Our Readers' Opinions
February 10, 2012

Arnhim Eustace is wrong about the NIS

Fri, Feb 10. 2012

Editor: The public has unfortunately been misled on the financial condition of the NIS and on matters related to pension reform. The Prime Minister, in his Budget speech, made the case for pension reform and spoke frankly about issues concerning social security in St Vincent and the Grenadines.{{more}} The Leader of the Opposition and his apologists and sympathizers have since demonstrated tremendous irresponsibility and scant regard for the truth in related commentary.

The Honourable Arnhim Eustace gave people the wrong impression that the NIS is going to run out of money by 2016, and Mr Kenton Chance, the self-proclaimed investigative journalist who writes about SVG from Taiwan under the banner “I-Witness News”, apparently just took his word for it. Mr Chance recklessly and incorrectly reported that the latest actuarial review said that “unless the 8 per cent contribution rate is revised, the NIS will not have enough money to cover its expenses after 2016.” The truth is, according to the actuarial projections, the NIS could meet its obligations to pensioners and other operational expenses without reform up to around 2040.

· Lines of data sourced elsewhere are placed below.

(** C1. A request to /api/output1 or /api/output2 whose [state] parameter
    is present and is "0" or "1" makes the handler call the registered
    callback (one that returns) exactly once, with [true] exactly when the
    parameter is "1", and answer 200 with the JSON document
    [success = true]; the globals are then as the callback left them. *)
Theorem output_valid_state_served {A} (w : WebDashboard.World A) (q : request)
    (callback : WebDashboard.OutputCallback A) :
  hasArg "state" (req_args q) = true ->
  arg "state" (req_args q) = "0" \/ arg "state" (req_args q) = "1" ->
  outcome (callback (requested_state q) (WebDashboard.app w)) = Some tt ->
  (requested_state q = true <-> arg "state" (req_args q) = "1") /\
  json_get "success" WebDashboard.success_doc = Some (JBool true) /\
  (WebDashboard._output1Callback (WebDashboard.dash w) = Some callback ->
     served (CallOutput1 (requested_state q)) (WebDashboard.handleOutput1 q w) /\
     WebDashboard.app (final (WebDashboard.handleOutput1 q w))
       = final (callback (requested_state q) (WebDashboard.app w))) /\
  (WebDashboard._output2Callback (WebDashboard.dash w) = Some callback ->
     served (CallOutput2 (requested_state q)) (WebDashboard.handleOutput2 q w) /\
     WebDashboard.app (final (WebDashboard.handleOutput2 q w))
       = final (callback (requested_state q) (WebDashboard.app w))).
Proof.
  intros Harg Hval Hret.
  apply returns_run in Hret.
  split.
  { unfold requested_state. rewrite String_equals_true.
    destruct Hval as [H|H]; rewrite H; split; intros E;
      (reflexivity || (cbn in E; discriminate E)). }
  unfold requested_state in *.
  split; [reflexivity|].
  split; intros Hcb.
  - rewrite (handleOutput1_run _ _ _ _ _ Harg Hcb Hret).
    split; [apply served_intro | reflexivity].
  - rewrite (handleOutput2_run _ _ _ _ _ Harg Hcb Hret).
    split; [apply served_intro | reflexivity].
Qed.

Lemma output_valid_state_served_witness :
  served (CallOutput1 true)
    (WebDashboard.handleOutput1 (GET "/api/output1" [("state", "1")]) template_ready).
Proof.
  destruct (output_valid_state_served template_ready
              (GET "/api/output1" [("state", "1")]) Template.onLEDChange)
    as (_ & _ & H1 & _).
  - reflexivity.
  - right; reflexivity.
  - reflexivity.
  - apply H1. reflexivity.
Defined.

(** C9, as stated, fails for a [state] text with an embedded NUL. The
    comparison with "1" is a comparison of C strings, which ends at the
    NUL: the text 1%00x is not "1", yet the handler reads it as [true],
    the LED callback of the template is called with [true] and the LED
    goes on. *)
Lemma state_with_nul_is_read_as_one :
  arg "state" (req_args (GET "/api/output1" [("state", "1" ++ NUL ++ "x")])) <> "1" /\
  served (CallOutput1 true)
    (WebDashboard.handleOutput1 (GET "/api/output1" [("state", "1" ++ NUL ++ "x")])
       template_ready) /\
  Template.ledState (WebDashboard.app template_ready) = false /\
  Template.ledState
    (WebDashboard.app
       (final (WebDashboard.handleOutput1 (GET "/api/output1" [("state", "1" ++ NUL ++ "x")])
                 template_ready)))
  = true.
Proof.
  split; [intros H; vm_compute in H; discriminate H|].
  split; [unfold served; repeat split|].
  split; reflexivity.
Qed.
Definition process_image (s : S) (file : FileService.UploadFile)
    : outcome HTTPException ProcessImageResponse * S :=
  let start_time := time_time s in
  let '(attempt, temp_file_path, optimized_file_path, s) :=
    if negb (is_image file) then
      (Raises (HTTP {| http_status := 400; detail := "File must be an image";
                       headers := None |}), None, None, s)
    else
      match create_temp_file_from_upload s file with
      | (Raises e, s) => (Raises e, None, None, s)
      | (Returns temp, s) =>
          match optimize_image_for_processing s temp with
          | (Raises e, s) => (Raises e, Some temp, None, s)
          | (Returns optimized, s) =>
              match analyze_image_service s optimized with
              | (Raises e, s) => (Raises e, Some temp, Some optimized, s)
              | (Returns analysis, s) =>
                  match get_enhancement_suggestions s analysis with
                  | (Raises e, s) => (Raises e, Some temp, Some optimized, s)
                  | (Returns suggestions, s) =>
                      match get_primary_suggestion s analysis with
                      | (Raises e, s) => (Raises e, Some temp, Some optimized, s)
                      | (Returns primary_suggestion, s) =>
                          let processing_time := (time_time s - start_time)%float in
                          (Returns {| success := true;
                                      response_message := "Image processed successfully";
                                      analysis := Some analysis;
                                      enhancement_suggestion := primary_suggestion;
                                      suggestions := Some suggestions;
                                      processing_time := processing_time |},
                           Some temp, Some optimized, s)
                      end
                  end
              end
          end
      end in
  (handle attempt, cleanup s temp_file_path optimized_file_path).

End Endpoints.

End Routes.

(** ** The loaded knowledge base *)

(** [EnhancementDatabase()] run on the empty store: the service's database
    object and the store that holds its records. *)
Definition kb_db : gmap string (gmap string (list loc)) :=
  match fst (EnhancementDatabase._load_suggestions []) with
  | Ok db => db
  | Raise _ => ∅
  end.

Definition kb_store : list (gmap string string) :=
  snd (EnhancementDatabase._load_suggestions []).

(** ** Vocabulary of the statements *)

(** [x] is the first entry of [l], in list order, that satisfies [P]. *)
Definition first_such {A} (P : A -> Prop) (l : list A) (x : A) : Prop :=
  exists pre post, l = pre ++ x :: post /\ P x /\ Forall (fun y => ~ P y) pre.

(** One step up the priority scale; [high] and any other string stay. *)
Definition bump (prio : string) : string :=
  if String.eqb prio "low" then "medium"
  else if String.eqb prio "medium" then "high"
  else prio.

(** The priority and the text of a record after customization for [analysis]. *)
Definition customized_priority (analysis : ImageAnalysisResult) (text prio : string) : string :=
  if has_clutter (clutter_analysis analysis)
     && PyStr.contains "remove" (PyStr.lower text)
  then bump prio else prio.

Definition customized_text (analysis : ImageAnalysisResult) (text : string) : string :=
  if bool_decide (clutter_level (clutter_analysis analysis) = HIGH)
     && negb (PyStr.contains "remove clutter" (PyStr.lower text))
  then text +:+ ", prioritize decluttering" else text.

(** A stored record that [EnhancementSuggestion] accepts. *)
Definition well_formed (d : gmap string string) : Prop :=
  is_Some (d !! "suggestion") /\ is_Some (d !! "priority") /\
  is_Some (d !! "category") /\ is_Some (d !! "estimated_impact").

(** Every reference of the database leads to a well-formed record of the store. *)
Definition db_wf (db : gmap string (gmap string (list loc)))
    (h : list (gmap string string)) : Prop :=
  map_Forall (fun _ styles =>
    map_Forall (fun _ ls =>
      Forall (fun l => match h !! l with
                       | Some d => well_formed d
                       | None => False
                       end) ls) styles) db.

(** The record [d] after customization for [analysis], as a dict and as an
    [EnhancementSuggestion]. *)
Definition customized_record (analysis : ImageAnalysisResult) (d : gmap string string)
    : gmap string string :=
  let text := default "" (d !! "suggestion") in
  let prio := default "" (d !! "priority") in
  <["suggestion" := customized_text analysis text]>
    (<["priority" := customized_priority analysis text prio]> d).

Definition customized_suggestion (analysis : ImageAnalysisResult) (d : gmap string string)
    : EnhancementSuggestion :=
  let text := default "" (d !! "suggestion") in
  let prio := default "" (d !! "priority") in
  {| suggestion := customized_text analysis text;
     priority := customized_priority analysis text prio;
     category := default "" (d !! "category");
     estimated_impact := default "" (d !! "estimated_impact") |}.

(** The clutter levels and the priority strings as numbers, for comparing. *)
Definition level_rank (c : ClutterLevel) : nat :=
  match c with LOW => 0 | MEDIUM => 1 | HIGH => 2 end.

Definition priority_rank (prio : string) : nat :=
  if String.eqb prio "high" then 2
  else if String.eqb prio "medium" then 1
  else 0.

(** The records that the loaded knowledge base holds for a room and a
    style: the style's list where the room has one, the room's "modern" list
    otherwise, and the default record for a room without entry. *)
Definition kb_records (room : RoomType) (sty : StyleType) : list (gmap string string) :=
  match room, sty with
  | LIVING_ROOM, TRADITIONAL => EnhancementDatabase.living_room_traditional
  | LIVING_ROOM, RUSTIC => EnhancementDatabase.living_room_rustic
  | LIVING_ROOM, _ => EnhancementDatabase.living_room_modern
  | KITCHEN, TRADITIONAL => EnhancementDatabase.kitchen_traditional
  | KITCHEN, _ => EnhancementDatabase.kitchen_modern
  | BEDROOM, TRADITIONAL => EnhancementDatabase.bedroom_traditional
  | BEDROOM, _ => EnhancementDatabase.bedroom_modern
  | BATHROOM, TRADITIONAL => EnhancementDatabase.bathroom_traditional
  | BATHROOM, _ => EnhancementDatabase.bathroom_modern
  | _, _ => [EnhancementDatabase.default_record]
  end.

(** A manager whose flag, when set, stands for four loaded objects. *)
Definition manager_ready {Model : Type} (m : ModelManager.t Model) : Prop :=
  ModelManager._models_loaded Model m = true ->
  is_Some (ModelManager.blip_processor Model m) /\
  is_Some (ModelManager.blip_model Model m) /\
  is_Some (ModelManager.clip_processor Model m) /\
  is_Some (ModelManager.clip_model Model m).

(** * Properties *)

Import RealEstateAIService.

(** ** Lists: first match of a search, head of a selection *)

Section ListFacts.
Context {A : Type}.
Implicit Types (p : A -> bool) (l : list A).

Lemma find_Some_split p l x :
  List.find p l = Some x ->
  exists pre post, l = pre ++ x :: post /\ p x = true /\ Forall (fun y => p y = false) pre.
Proof.
  induction l as [|a l IH]; simpl; [discriminate|].
  destruct (p a) eqn:Ha.
  - intros [= <-]. exists [], l. auto.
  - intros Hf. destruct (IH Hf) as (pre & post & -> & Hx & Hpre).
    exists (a :: pre), post. repeat split; auto.
Qed.

Lemma find_None_all p l :
  List.find p l = None <-> Forall (fun y => p y = false) l.
Proof.
  induction l as [|a l IH]; simpl.
  - split; auto.
  - destruct (p a) eqn:Ha; split.
    + discriminate.
    + intros H. inversion H; congruence.
    + intros H. constructor; [done | by apply IH].
    + intros H. inversion H; by apply IH.
Qed.
(** X14: a run without a current leaves no field.  On a simulation with
    finite coefficients whose three buffers hold zeros only (as the two
    field buffers do after construction), with at least one time row and
    a current grid of at least as many rows, [simulate()] returns and
    every cell of the electric and of the magnetic buffer is still
    zero. *)
Theorem no_current_no_field (s : Sim.t) :
  SimSpec.wf s -> 1 <= Sim._num_n s <= Field._num_n (Sim._cfield s) ->
  SimSpec.finite_coeffs s ->
  SimSpec.all_zero (Sim._efield s) -> SimSpec.all_zero (Sim._hfield s) ->
  SimSpec.all_zero (Sim._cfield s) ->
  exists s',
    Sim.simulate s = (Ok tt, s')
    /\ forall r c : nat,
         is_zero (np.cell (Field._field (Sim._efield s')) r c)
         /\ is_zero (np.cell (Field._field (Sim._hfield s')) r c).
Proof.
  intros Hwf Hn Hfin HzE HzH HzJ.
  destruct (simulate_spec s Hwf Hn) as [Hsim _].
  destruct (reset_spec s) as [_ Hr0]; [lia|lia|exact Hwf|].
  exists (SimSpec.run s). split; [exact Hsim|].
  pose proof (quiet_steps (seqZ 0 (Sim._num_n s - 1)) (SimSpec.reset s) 0 Hr0 Hfin)
    as Hq.
  rewrite length_seqZ in Hq. fold (SimSpec.run s) in Hq.
  destruct Hq as (HE & HH & _).
  - split; [exact HzE|split; [exact HzH|exact HzJ]].
  - change (Sim._num_n (SimSpec.reset s)) with (Sim._num_n s). lia.
  - change (Field._num_n (Sim._cfield (SimSpec.reset s)))
      with (Field._num_n (Sim._cfield s)). lia.
  - intros r c. split; [apply HE|apply HH].
Qed.

Lemma sim_quiet_wf : SimSpec.wf Cases.sim_quiet.
Proof.
  assert (Hz : FieldSpec.wf (Field.mk 0 3 3 (np.zeros 3 3)))
    by (split; [apply np_zeros_wf|split; reflexivity]).
  split; [exact Hz|]. split; [exact Hz|]. split; [exact Hz|repeat split].
Qed.

Lemma sim_quiet_finite : SimSpec.finite_coeffs Cases.sim_quiet.
Proof. unfold SimSpec.finite_coeffs, finite. vm_compute. tauto. Qed.

Lemma zeros_3_3_all_zero : SimSpec.all_zero (Field.mk 0 3 3 (np.zeros 3 3)).
Proof. intros r c. simpl. rewrite zeros_cell. apply is_zero_0. Qed.

Lemma no_current_no_field_witness :
  (SimSpec.wf Cases.sim_quiet
   /\ 1 <= Sim._num_n Cases.sim_quiet <= Field._num_n (Sim._cfield Cases.sim_quiet)
   /\ SimSpec.finite_coeffs Cases.sim_quiet
   /\ SimSpec.all_zero (Sim._efield Cases.sim_quiet)
   /\ SimSpec.all_zero (Sim._hfield Cases.sim_quiet)
   /\ SimSpec.all_zero (Sim._cfield Cases.sim_quiet))
  /\ exists s',
       Sim.simulate Cases.sim_quiet = (Ok tt, s')
       /\ forall r c : nat,
            is_zero (np.cell (Field._field (Sim._efield s')) r c)
            /\ is_zero (np.cell (Field._field (Sim._hfield s')) r c).
Proof.
  assert (Hn : 1 <= Sim._num_n Cases.sim_quiet
               <= Field._num_n (Sim._cfield Cases.sim_quiet)) by (simpl; lia).
  split.
  - split; [exact sim_quiet_wf|]. split; [exact Hn|].
    split; [exact sim_quiet_finite|].
    split; [exact zeros_3_3_all_zero|]. split; exact zeros_3_3_all_zero.
  - exact (no_current_no_field Cases.sim_quiet sim_quiet_wf Hn sim_quiet_finite
             zeros_3_3_all_zero zeros_3_3_all_zero zeros_3_3_all_zero).
Defined.

(** X15: the last time row of a run repeats the one before it.  After a
    [simulate()] that returns on a simulation of at least two time rows,
    row [num_n - 1] of the electric buffer equals row [num_n - 2], and
    likewise in the magnetic buffer: the last [iterate()] copies the last
    computed row forward and no update follows it. *)
Theorem last_row_repeats (s : Sim.t) :
  SimSpec.wf s -> 2 <= Sim._num_n s <= Field._num_n (Sim._cfield s) ->
  exists (s' : Sim.t) (rowE rowH : list float),
    Sim.simulate s = (Ok tt, s')
    /\ np.data (Field._field (Sim._efield s')) !! Z.to_nat (Sim._num_n s - 1)
       = Some rowE
    /\ np.data (Field._field (Sim._efield s')) !! Z.to_nat (Sim._num_n s - 2)
       = Some rowE
    /\ np.data (Field._field (Sim._hfield s')) !! Z.to_nat (Sim._num_n s - 1)
       = Some rowH
    /\ np.data (Field._field (Sim._hfield s')) !! Z.to_nat (Sim._num_n s - 2)
       = Some rowH.
Proof.
  intros Hwf Hn.
  destruct (simulate_spec s Hwf) as [Hsim _]; [lia|].
  destruct (reset_spec s) as [_ Hr0]; [lia|lia|exact Hwf|].
  pose proof (simulate_loop (seqZ 0 (Sim._num_n s - 2)) (SimSpec.reset s) 0 Hr0)
    as Hloop.
  rewrite length_seqZ in Hloop.
  destruct Hloop as [_ Hr];
    [change (Sim._num_n (SimSpec.reset s)) with (Sim._num_n s); lia
    |change (Field._num_n (Sim._cfield (SimSpec.reset s)))
       with (Field._num_n (Sim._cfield s)); lia|].
  set (s1 := SimSpec.steps (Z.to_nat (Sim._num_n s - 2)) (SimSpec.reset s)) in *.
  replace (0 + Z.of_nat (Z.to_nat (Sim._num_n s - 2))) with (Sim._num_n s - 2)
    in Hr by lia.
  assert (Hrun : SimSpec.run s = SimSpec.step s1).
  { unfold SimSpec.run, s1.
    replace (Z.to_nat (Sim._num_n s - 1)) with (S (Z.to_nat (Sim._num_n s - 2)))
      by lia.
    apply steps_snoc. }
  pose proof (calc_hfield_ready _ _ Hr) as Hr1.
  pose proof (calc_efield_ready _ _ Hr1) as Hr2.
  destruct Hr2 as (HE & HH & _ & HEn & _ & HHn & _ & HkE & HkH & _).
  set (s2 := SimSpec.calc_efield (SimSpec.calc_hfield s1)) in *.
  assert (Hn1 : Sim._num_n s2 = Sim._num_n s)
    by (change (Sim._num_n s2) with (Sim._num_n s1); unfold s1;
        rewrite (proj2 (steps_dims _ _)); reflexivity).
  assert (HE2 : Field._n (Sim._efield s2) + 1 < Field._num_n (Sim._efield s2)) by lia.
  assert (HH2 : Field._n (Sim._hfield s2) + 1 < Field._num_n (Sim._hfield s2)) by lia.
  destruct (advance_rows _ HE HE2) as [HEnew HEold].
  destruct (advance_rows _ HH HH2) as [HHnew HHold].
  destruct (live_lookup _ HE) as [HErow _].
  destruct (live_lookup _ HH) as [HHrow _].
  exists (SimSpec.run s), (FieldSpec.cur_row (Sim._efield s2)),
    (FieldSpec.cur_row (Sim._hfield s2)).
  split; [exact Hsim|]. rewrite Hrun.
  change (Sim._efield (SimSpec.step s1)) with (FieldSpec.advance (Sim._efield s2)).
  change (Sim._hfield (SimSpec.step s1)) with (FieldSpec.advance (Sim._hfield s2)).
  rewrite HkE in HEnew, HEold, HErow. rewrite HkH in HHnew, HHold, HHrow.
  replace (Sim._num_n s - 2 + 1) with (Sim._num_n s - 1) in * by lia.
  split; [exact HEnew|]. split; [rewrite HEold by lia; exact HErow|].
  split; [exact HHnew|]. rewrite HHold by lia. exact HHrow.
Qed.

Lemma last_row_repeats_witness :
  (SimSpec.wf Examples.sim_3_3
   /\ 2 <= Sim._num_n Examples.sim_3_3 <= Field._num_n (Sim._cfield Examples.sim_3_3))
  /\ exists (s' : Sim.t) (rowE rowH : list float),
       Sim.simulate Examples.sim_3_3 = (Ok tt, s')
       /\ np.data (Field._field (Sim._efield s'))
            !! Z.to_nat (Sim._num_n Examples.sim_3_3 - 1) = Some rowE
       /\ np.data (Field._field (Sim._efield s'))
            !! Z.to_nat (Sim._num_n Examples.sim_3_3 - 2) = Some rowE
       /\ np.data (Field._field (Sim._hfield s'))
            !! Z.to_nat (Sim._num_n Examples.sim_3_3 - 1) = Some rowH
       /\ np.data (Field._field (Sim._hfield s'))
            !! Z.to_nat (Sim._num_n Examples.sim_3_3 - 2) = Some rowH.
Proof.
  assert (Hn : 2 <= Sim._num_n Examples.sim_3_3
               <= Field._num_n (Sim._cfield Examples.sim_3_3)) by (simpl; lia).
  split; [split; [exact sim_3_3_wf|exact Hn]|].
  exact (last_row_repeats Examples.sim_3_3 sim_3_3_wf Hn).
Defined.

(** * The script *)

Lemma init_zero_divisor
    (e0 m0 dt dz : float) (nn ni : Z) (J : Field.t) (su : float) :
  np.shape_ok nn ni = true ->
  Sim.__init__ e0 0 m0 dt dz nn ni J su 0 = Raise ZeroDivisionError.
Proof.
  intros Hs. unfold Sim.__init__, rbind. rewrite init_zeros by exact Hs.
  unfold py_div. change (0 + 0 =? 0)%float with true. reflexivity.
Qed.

(** X16: the script of [example.py] does not get past the construction of
    the simulation: it passes 0 for the permittivity at infinity and for
    the initial susceptibility, so the first coefficient divides by
    [0 + 0] and [Sim(...)] raises [ZeroDivisionError], whatever the two
    vacuum constants evaluate to; [simulate()] is never called and
    nothing is exported. *)
Theorem example_stops_at_construction (vacuum_permittivity vacuum_permability : float) :
  example.main vacuum_permittivity vacuum_permability = Raise ZeroDivisionError.
Proof.
  unfold example.main. cbv zeta.
  rewrite init_zeros by reflexivity. unfold rbind at 1.
  unfold exec at 1, Field.__setitem__.
  rewrite set_index_live by (try apply zeros_live; simpl; lia).
  unfold rbind at 1.
  rewrite init_zero_divisor by reflexivity. reflexivity.
Qed.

Mr Eustace also said that the NIS stands to lose a whole $62 million as a result of the collapse of the British American Insurance Company (BAICO) and the Colonial Life Insurance Company (CLICO), and he made a big deal about the fact that the “profit” of the NIS fell from $27.4 million in 2009 to $5.5 million in 2010. It is, first of all, improper to describe NIS’s net income (or, to be even more precise, its funding position) as profit. NIS has an asset base of almost half a billion dollars, and the value of its investment in CLICO-BAICO is really just $53.9 million, a lot of which, we now know, will be recovered. The high recoverability is especially significant because the relatively low net income that the NIS reported for 2010 resulted from the fact that the accountants made provisions for losses on the CLICO-BAICO investment that will not actually be experienced.

Pension reform is necessary, but the NIS is in better shape than they would like to make us think.